Я не останавливался. Пот тек по спине под камзолом, но я его не чувствовал. Руки сами находили работу: подал канат, который выскальзывал; придержал катушку с тросом, пока боцман сматывал; помог перетащить тяжелый ящик с припасами, вонзая пальцы в щели между досками. Грязь? Она была везде: липла к сапогам, въедалась в кожу ладоней, оставляла темные разводы на дорогом сукне. Мне было плевать. Эта физическая грязь была ничто по сравнению с липкой, ядовитой грязью тоски внутри.

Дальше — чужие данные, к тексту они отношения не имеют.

Lemma recv_events_keeps b w a p received : inv b w → sockets w !! a = Some p → s_ p ≠ INV → keeps b w (recv_events dc a received w).
Proof.
  intros Hi Ha Hp. unfold recv_events, UpdateLastError, SetError. step_modify Hi Ha.
  assert (sockets w0 !! a = Some (set_error (errno received) p)) as Ha0 by (by rewrite Hso, lookup_insert_eq). rewrite (sock_eq _ _ _ Ha0). cbn [mbind_res].
  destruct (_ || _).
  - destruct (enable_keeps b w0 a _ DE_READ Hi0 Ha0) as (w1 & -> & Hi1 & He1 & _); [done|]. exists (ret received), w1. split_and!; [done..|by etrans].
  - by exists (ret received), w0.
Qed.

Lemma recv_keeps b w a p length received : inv b w → sockets w !! a = Some p → s_ p ≠ INV → keeps b w (Recv dc a length received w).
Proof.
  intros Hi Ha Hp. unfold Recv. destruct (_ && _); [|by eapply recv_events_keeps].
  destruct (enable_keeps b w a p DE_READ Hi Ha Hp) as (w1 & -> & Hi1 & He1 & Hso1 & _). cbn [mbind_res]. unfold SetError.
  assert (sockets w1 !! a = Some (set_events (u8 (Z.lor (enabled_events_ p) DE_READ)) p)) as Ha1 by (by rewrite Hso1, lookup_insert_eq).
  step_modify Hi1 Ha1. exists SOCKET_ERROR, w0. split_and!; [done..|by etrans].
Qed.

Lemma listen_keeps b w a p ans : inv b w → sockets w !! a = Some p → s_ p ≠ INV → keeps b w (Listen dc a ans w).
Proof.
  intros Hi Ha Hp. unfold Listen, UpdateLastError, SetError. step_modify Hi Ha.
  assert (sockets w0 !! a = Some (set_error (errno ans) p)) as Ha0 by (by rewrite Hso, lookup_insert_eq). destruct (ret ans =? 0); [|by exists (ret ans), w0].
  step_modify Hi0 Ha0. destruct (enable_keeps b w1 a (set_state CS_CONNECTING (set_error (errno ans) p)) DE_ACCEPT) as (w2 & -> & Hi2 & He2 & _);
    [done|by rewrite Hso0, lookup_insert_eq|done|]. exists (ret ans), w2. split_and!; [done..|]. by repeat (etrans; [eassumption|]).
Qed.
Lemma wrap_keeps b w a fd type : inv b w → sockets w !! a = None → a ≠ signal_wakeup_ w → 0 ≤ fd → fd_free fd w →
  next_dispatcher_key_ w + 1 < 2 ^ 64 → keeps b w (WrapSocket dc a fd type true w).
Proof.
  intros Hi Ha Hs Hfd Hfree Hn. destruct (fresh_unreg _ _ _ Hi Ha Hs) as [Hk Hb]. unfold WrapSocket.
  rewrite (proj2 (Z.eqb_neq fd INV)) by (unfold INVALID_SOCKET; lia). rewrite check_true. cbn [mbind_res].
  set (p := PS _ _ _ _ _ _ _ _).
  destruct (register b w a p) as (w' & Ew & Hi' & He & _); try done; [by apply Z.eqb_neq|by eapply free_interest|cbn; by split; [vm_compute|left]|].
  unfold Initialize. unfold sock at 1. cbn [sockets set_sockets]. rewrite lookup_insert_eq. cbn [of_mem mbind_res s_ p].
  rewrite (proj2 (Z.eqb_neq fd INV)) by (unfold INVALID_SOCKET; lia). cbn [negb]. rewrite check_true. cbn [mbind_res]. rewrite Ew. by exists (Some a), w'.
Qed.

Lemma free_same w w' a p p' fd : fd_free fd w → sockets w !! a = Some p → s_ p' = s_ p → sockets w' = <[a := p']> (sockets w) → afd_ w' = afd_ w → fd_free fd w'.
Proof.
  intros [Hafd Hf] Ha Hs Hso Haf. split; [congruence|]. intros c q Hq. rewrite Hso in Hq. apply lookup_insert_Some in Hq as [[<- <-]|[_ Hq]].
  - rewrite Hs. by eapply Hf.
  - by eapply Hf.
Qed.

Lemma accept_keeps b w a p accepted new type : inv b w → sockets w !! a = Some p → s_ p ≠ INV → sockets w !! new = None → new ≠ signal_wakeup_ w →
  fd_ok accepted w → keeps b w (Accept dc a accepted new type true w).
Proof.
  intros Hi Ha Hp Hnew Hsig Hfd. unfold Accept. destruct (enable_keeps b w a p DE_ACCEPT Hi Ha Hp) as (w1 & -> & Hi1 & He1 & Hso1 & Hn1). cbn [mbind_res].
  assert (new ≠ a) as Hne by congruence.
  set (p1 := set_events _ p) in Hso1. assert (sockets w1 !! a = Some p1) as Ha1 by (by rewrite Hso1, lookup_insert_eq).
  unfold UpdateLastError, SetError. destruct (modify_keeps b w1 a p1 (set_error (errno accepted)) Hi1 Ha1) as (w2 & -> & Hi2 & He2 & Hso2 & _ & Hn2 & _); [done..|]. cbn [mbind_res].
  destruct (Z.eqb_spec (ret accepted) INV) as [Er|Er].
  - exists None, w2. split_and!; [done..|by etrans].
  - destruct Hfd as [?|(Hpos & Hfree & Hnext)]; [done|]. pose proof (ev_sig _ _ He1) as (Hs1 & Hf1 & _). pose proof (ev_sig _ _ He2) as (Hs2 & Hf2 & _).
    destruct (wrap_keeps b w2 new (ret accepted) type) as (x & w3 & -> & Hi3 & He3).
    + done.
    + by rewrite Hso2, Hso1, !lookup_insert_ne by done.
    + congruence.
    + done.
    + apply (free_same w1 w2 a p1 (set_error (errno accepted) p1)); [|done..]. by apply (free_same w w1 a p p1).
    + congruence.
    + exists x, w3. split_and!; [done..|]. by repeat (etrans; [eassumption|]).
Qed.

Lemma create_socket_keeps b w a family type opened : inv b w → sockets w !! a = None → a ≠ signal_wakeup_ w → fd_ok opened w →
  keeps b w (CreateSocket dc a family type opened w).
Proof.
  intros Hi Ha Hs Hfd. unfold CreateSocket.
  assert (inv b (set_sockets (<[a := new_socket]> (sockets w)) w)) as Hi1 by (by apply inv_new).
  set (w1 := set_sockets _ w) in *. assert (sockets w1 !! a = Some new_socket) as Ha1 by (cbn; by rewrite lookup_insert_eq).
  destruct (create_spec b w1 a new_socket family type opened (Ans 0 0)) as (w2 & p2 & -> & He2 & Hso2 & Hs2 & _ & Hinv & Hfail); [done..|by right| |].
  { destruct Hfd as [?|(? & [? Hf] & ?)]; [by left|right]. split_and!; try done. split; [done|]. intros c q Hq. cbn in Hq. apply lookup_insert_Some in Hq as [[<- <-]|[_ Hq]]; [cbn; unfold INVALID_SOCKET; lia|by eapply Hf]. }
  cbn [mbind_res]. destruct (Z.eqb_spec (ret opened) INV) as [Er|Er]; cbn [negb].
  - specialize (Hfail Er). unfold Close. erewrite sock_eq by (rewrite Hso2; apply lookup_insert_eq). cbn [mbind_res]. rewrite Hs2, Er. cbn [Z.eqb INVALID_SOCKET Pos.eqb mbind_res].
    assert (set_sockets (delete a (sockets w2)) w2 = w) as ->.
    { rewrite Hfail. unfold w1, set_sockets. cbn. rewrite insert_insert_eq, delete_insert_id by done. by destruct w. }
    by exists None, w.
  - exists (Some a), w2. split_and!; [done|apply Hinv; by left|]. etrans; [|exact He2]. by split.
Qed.

Lemma delete_keeps b w a p closed : inv b w → sockets w !! a = Some p → b ≠ Some a →
  ∃ w', SocketDispatcher_delete dc a closed w = Val w' ∧ inv b w' ∧ evolves w w'.
Proof.
  intros Hi Ha Hb. unfold SocketDispatcher_delete. destruct (close_spec b w a p closed Hi Ha) as (r & w1 & p1 & -> & Hi1 & He1 & Hso & Hs1 & _).
  cbn [mbind_res]. eexists. split_and!; [done| |].
  - apply (inv_delete b w1 a p1); [done|by rewrite Hso, lookup_insert_eq|done..].
  - etrans; [exact He1|]. by split.
Qed.

(** What a call needs: a live socket, an open one where the descriptor is
    used, free addresses and descriptors for new sockets; a socket is not
    deleted by the slots of its own event. *)
Definition call_ok (b : option Z) (c : call) (w : world) : Prop :=
  match c with
  | CConnect a _ _ opened _ => ∃ p, sockets w !! a = Some p ∧ (s_ p = INV → fd_ok opened w)
  | CSend a cb sent => ∃ p, sockets w !! a = Some p ∧ s_ p ≠ INV ∧ ret sent ≤ s32 cb
  | CRecv a _ _ | CRecvFrom a _ _ | CListen a _ => ∃ p, sockets w !! a = Some p ∧ s_ p ≠ INV
  | CAccept a accepted new _ => ∃ p, sockets w !! a = Some p ∧ s_ p ≠ INV ∧ sockets w !! new = None ∧ new ≠ signal_wakeup_ w ∧ fd_ok accepted w
  | CClose a _ | CSetError a _ => is_Some (sockets w !! a)
  | CCreateSocket a _ _ opened => sockets w !! a = None ∧ a ≠ signal_wakeup_ w ∧ fd_ok opened w
  | CDelete a _ => is_Some (sockets w !! a) ∧ b ≠ Some a
  end.

Lemma keeps_snd b w {A} (r : res (A * world)) : keeps b w r → ∃ w', (let* x := r in Val x.2) = Val w' ∧ inv b w' ∧ evolves w w'.
Proof. intros (x & w' & -> & ? & ?). by exists w'. Qed.

Lemma do_call_inv b c w : inv b w → call_ok b c w → ∃ w', do_call dc c w = Val w' ∧ inv b w' ∧ evolves w w'.
Proof.
  intros Hi Hc. destruct c; cbn in *.
  - destruct Hc as (p & ? & ?). by eapply keeps_snd, connect_keeps.
  - destruct Hc as (p & ? & ? & ?). by eapply keeps_snd, send_keeps.
  - destruct Hc as (p & ? & ?). by eapply keeps_snd, recv_keeps.
  - destruct Hc as (p & ? & ?). by eapply keeps_snd, recv_events_keeps.
  - destruct Hc as (p & ? & ?). by eapply keeps_snd, listen_keeps.
  - destruct Hc as (p & ? & ? & ? & ? & ?). by eapply keeps_snd, accept_keeps.
  - destruct Hc as [p Hp]. destruct (close_spec b w a p closed Hi Hp) as (r & w1 & p1 & -> & ? & ? & _). by exists w1.
  - destruct Hc as [p Hp]. destruct (modify_keeps b w a p (set_error error) Hi Hp) as (w1 & E & ? & ? & _); [done..|]. by exists w1.
  - destruct Hc as (? & ? & ?). by eapply keeps_snd, create_socket_keeps.
  - destruct Hc as [[p Hp] ?]. by eapply delete_keeps.
Qed.
(** ** Events *)

Lemma inv_unbatch w a p : inv (Some a) w → sockets w !! a = Some p → s_ p = INV → inv None (set_sockets (<[a := set_saved (-1) p]> (sockets w)) w).
Proof.
  intros Hi Ha Hp. pose proof (i_socks _ _ Hi _ _ Ha) as [[Hb1 _] Hpa]. rewrite Hp, Z.eqb_refl in Hpa.
  destruct Hi as [H1 H2 H3 H4 H5 H6 H7 H8 H9 H10 H11]. split; try done; cbn.
  - destruct H2 as (Hn & H2). split; [|done]. rewrite lookup_insert_ne; [done|]. congruence.
  - intros c q Hq. apply lookup_insert_Some in Hq as [[<- <-]|[Hne Hq]]; [|by apply H7 in Hq].
    split; [split; cbn; [done|by left]|]. cbn. rewrite Hp, Z.eqb_refl. tauto.
  - intros fd e k Hk. destruct (H8 _ _ _ Hk) as (c & Hc & [?|(q & Hq & Hf)]); exists c; split; [done|by left|done|right].
    destruct (decide (c = a)) as [->|]; [exists (set_saved (-1) p)|exists q]; simplify_map_eq; split; done.
  - intros c k Hc. destruct (H9 _ _ Hc) as [?|Hq]; [by left|right]. destruct (decide (c = a)) as [->|]; by simplify_map_eq.
  - intros c q Hq. apply lookup_insert_Some in Hq as [[<- <-]|[Hne Hq]]; [cbn; split; [by intros []|done]|]. rewrite (H10 _ _ Hq). split; [congruence|done].
Qed.

Lemma start_batch w a p : inv None w → sockets w !! a = Some p → s_ p ≠ INV →
  ∃ w', StartBatchedEventUpdates dc a w = Val w' ∧ inv (Some a) w' ∧ evolves w w'.
Proof.
  intros Hi Ha Hp. unfold StartBatchedEventUpdates. rewrite (sock_eq _ _ _ Ha). cbn [mbind_res].
  pose proof (i_batch _ _ Hi _ _ Ha) as Hb. assert (saved_enabled_events_ p = -1) as Hsv by (destruct (decide (saved_enabled_events_ p = -1)); [done|naive_solver]).
  rewrite Hsv, Z.eqb_refl, check_true. cbn [mbind_res]. rewrite (modify_eq _ _ _ _ Ha).
  pose proof (i_socks _ _ Hi _ _ Ha) as [[Hb1 _] Hpa]. rewrite (proj2 (Z.eqb_neq _ _)) in Hpa by done. destruct Hpa as (_ & k & Hk & Hik).
  eexists. split_and!; [done| |by split].
  assert (inv (Some a) (set_interest (<[s_ p := (GetEpollEvents (polled (set_saved (enabled_events_ p) p)), k)]> (interest w))
    (set_sockets (<[a := set_saved (enabled_events_ p) p]> (sockets w)) w))) as Hi'.
  { apply (inv_poll None (Some a) w a p _ k); try done; cbn; [by split; [|right]|split; [done|cbn; lia]|intros c Hc; split; [done|congruence]]. }
  rewrite <- (interest_id (set_sockets (<[a := set_saved (enabled_events_ p) p]> (sockets w)) w) (s_ p) (GetEpollEvents (polled (set_saved (enabled_events_ p) p)), k)); [done|].
  cbn. unfold polled in *. rewrite Hsv in Hik. cbn in *. by rewrite (proj2 (Z.eqb_neq _ _)) by lia.
Qed.
(* ===== verification/BufferQueue.v ===== *)
(** * The queue of packets (rtc_base/buffer_queue.h, buffer_queue.cc)

    A [BufferQueue] holds pointers to [Buffer] objects: those of the packets
    that wait ([queue_]) and those to use again ([free_list_]). The objects
    live in a store by address, so that a pointer in both lists, a pointer to
    a deleted object and a buffer that is never deleted show. The main theorem
    is that the object is a bounded queue of byte strings that never owns more
    buffers than its capacity. *)

From S2P Require Import Prelude Buffer.

Record BufferQueue := BQ {
  capacity_ : Z;
  default_size_ : Z;
  queue_ : list Z;
  free_list_ : list Z;
  heap : gmap Z BufferT          (* the buffers by address *)
}.

Definition BufferQueue_new (capacity default_size : Z) : BufferQueue := BQ capacity default_size [] [] ∅.

Definition set_lists (q f : list Z) (b : BufferQueue) : BufferQueue := BQ (capacity_ b) (default_size_ b) q f (heap b).
Definition set_heap (h : gmap Z BufferT) (b : BufferQueue) : BufferQueue :=
  BQ (capacity_ b) (default_size_ b) (queue_ b) (free_list_ b) h.

Definition BufferQueue_size (b : BufferQueue) : Z := Z.of_nat (length (queue_ b)).
Definition is_writable (b : BufferQueue) : bool := BufferQueue_size b <? capacity_ b.
Definition is_readable (b : BufferQueue) : bool := match queue_ b with [] => false | _ => true end.

(** The loop of [Clear]; it moves one pointer a turn. *)
Fixpoint clear_loop (q f : list Z) : list Z * list Z :=
  match q with
  | [] => (q, f)
  | p :: q => clear_loop q (f ++ [p])
  end.

Definition BufferQueue_Clear (b : BufferQueue) : BufferQueue :=
  let '(q, f) := clear_loop (queue_ b) (free_list_ b) in set_lists q f b.

Section Ops.
Context (RTC_DCHECK_IS_ON : bool) (max_alloc : Z).

(** [delete] of each pointer of a list. *)
Fixpoint delete_all (ps : list Z) (h : gmap Z BufferT) : res (gmap Z BufferT) :=
  match ps with
  | [] => Val h
  | p :: ps =>
      let* b := of_mem (h !! p) in
      let* _ := BufferT_delete false b in
      delete_all ps (delete p h)
  end.

(** The destructor; what is left of the store. *)
Definition BufferQueue_delete (b : BufferQueue) : res (gmap Z BufferT) :=
  let* h := delete_all (queue_ b) (heap b) in delete_all (free_list_ b) h.

(** [buffer] is the memory of the caller; the answer has what was written to
    it and to [*bytes_read], which nothing is written to when [false]. *)
Definition ReadFront (buffer : list cell) (bytes : Z) (b : BufferQueue) : res (option (list cell * Z) * BufferQueue) :=
  match queue_ b with
  | [] => Val (None, b)
  | packet :: rest =>
      let* p := of_mem (heap b !! packet) in
      let* n := Buffer.size RTC_DCHECK_IS_ON p in
      let bytes := Z.min bytes n in
      let* _ := Buffer.data RTC_DCHECK_IS_ON p in
      let* src := read_at 0 bytes p in
      let* buffer := of_mem (mwrite buffer 0 src) in
      Val (Some (buffer, bytes), set_lists rest (free_list_ b ++ [packet]) b)
  end.

(** The pointer to write to: the last of the free list or a new object. *)
Definition take_buffer (bytes : Z) (b : BufferQueue) : res (Z * BufferQueue) :=
  match list.last (free_list_ b) with
  | Some packet => Val (packet, set_lists (queue_ b) (removelast (free_list_ b)) b)
  | None =>
      let* p := BufferT_sized RTC_DCHECK_IS_ON max_alloc bytes (default_size_ b) in
      let packet := fresh (dom (heap b)) in
      Val (packet, set_heap (<[packet := p]> (heap b)) b)
  end.

Definition WriteBack (buffer : list Z) (b : BufferQueue) : res (option Z * BufferQueue) :=
  if BufferQueue_size b =? capacity_ b then Val (None, b)
  else
    let bytes := Z.of_nat (length buffer) in
    let* '(packet, b) := take_buffer bytes b in
    let* p := of_mem (heap b !! packet) in
    let* p := SetData RTC_DCHECK_IS_ON false max_alloc buffer p in
    let b := set_heap (<[packet := p]> (heap b)) b in
    Val (Some bytes, set_lists (queue_ b ++ [packet]) (free_list_ b) b).
End Ops.

(** ** Calls, and the queue they are seen as *)

Inductive bq_call :=
  | CWrite (buffer : list Z)
  | CRead (buffer : list cell) (bytes : Z)
  | CClear.

Inductive bq_answer :=
  | AWritten (bytes_written : option Z)
  | ARead (got : option (list cell * Z))
  | ANone.

Definition bq_step (dc : bool) (max_alloc : Z) (c : bq_call) (b : BufferQueue) : res (bq_answer * BufferQueue) :=
  match c with
  | CWrite d => let* '(r, b) := WriteBack dc max_alloc d b in Val (AWritten r, b)
  | CRead buf n => let* '(r, b) := ReadFront dc buf n b in Val (ARead r, b)
  | CClear => Val (ANone, BufferQueue_Clear b)
  end.

Fixpoint bq_run (dc : bool) (max_alloc : Z) (cs : list bq_call) (b : BufferQueue) : res (list bq_answer * BufferQueue) :=
  match cs with
  | [] => Val ([], b)
  | c :: cs =>
      let* '(a, b) := bq_step dc max_alloc c b in
      let* '(rest, b) := bq_run dc max_alloc cs b in
      Val (a :: rest, b)
  end.

(** A bounded queue of byte strings. A read copies as much of the oldest as
    fits and drops the rest of it. *)
Definition spec_step (cap : Z) (c : bq_call) (q : list (list Z)) : bq_answer * list (list Z) :=
  match c, q with
  | CWrite d, _ =>
      if Z.of_nat (length q) <? cap then (AWritten (Some (Z.of_nat (length d))), q ++ [d]) else (AWritten None, q)
  | CRead _ _, [] => (ARead None, [])
  | CRead buf n, d :: q =>
      let got := take (Z.to_nat n) d in
      (ARead (Some ((Some <$> got) ++ drop (length got) buf, Z.of_nat (length got))), q)
  | CClear, _ => (ANone, [])
  end.

Fixpoint spec_run (cap : Z) (cs : list bq_call) (q : list (list Z)) : list bq_answer * list (list Z) :=
  match cs with
  | [] => ([], q)
  | c :: cs =>
      let '(a, q) := spec_step cap c q in
      let '(rest, q) := spec_run cap cs q in
      (a :: rest, q)
  end.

Я ловил взгляды. Сначала — шокированные, недоверчивые. Граф? Наш граф? Рвет руки о канаты? Потом — оценивающие. А потом — просто принимающие. Без слов. Без поклонов. Просто кивок, жест в сторону очередной задачи. «Подержи тут, граф». «Поднажми сюда!»
Капитан. Я чувствовал его взгляд. Тяжелый, как якорь. Он стоял у штурвала, неподвижный, как часть корабля. Его лицо, обветренное и жесткое, как дубовая кора, было непроницаемо. Но я видел, как его глаза, узкие и пронзительные, следят за мной. Не постоянно, но метко. Когда я втаскивал на палубу сбившегося с ног юнгу, которого чуть не смыло волной. Когда я, не моргнув, схватил мокрый, скользкий канат, который вырвался у запыхавшегося матроса. В этих мгновенных взглядах капитана не было ни восторга, ни осуждения. Была холодная, профессиональная оценка. И, возможно, тень… удивления? Уважения? Не знаю. Но он видел. Видел, что я не просто барин, решивший размяться.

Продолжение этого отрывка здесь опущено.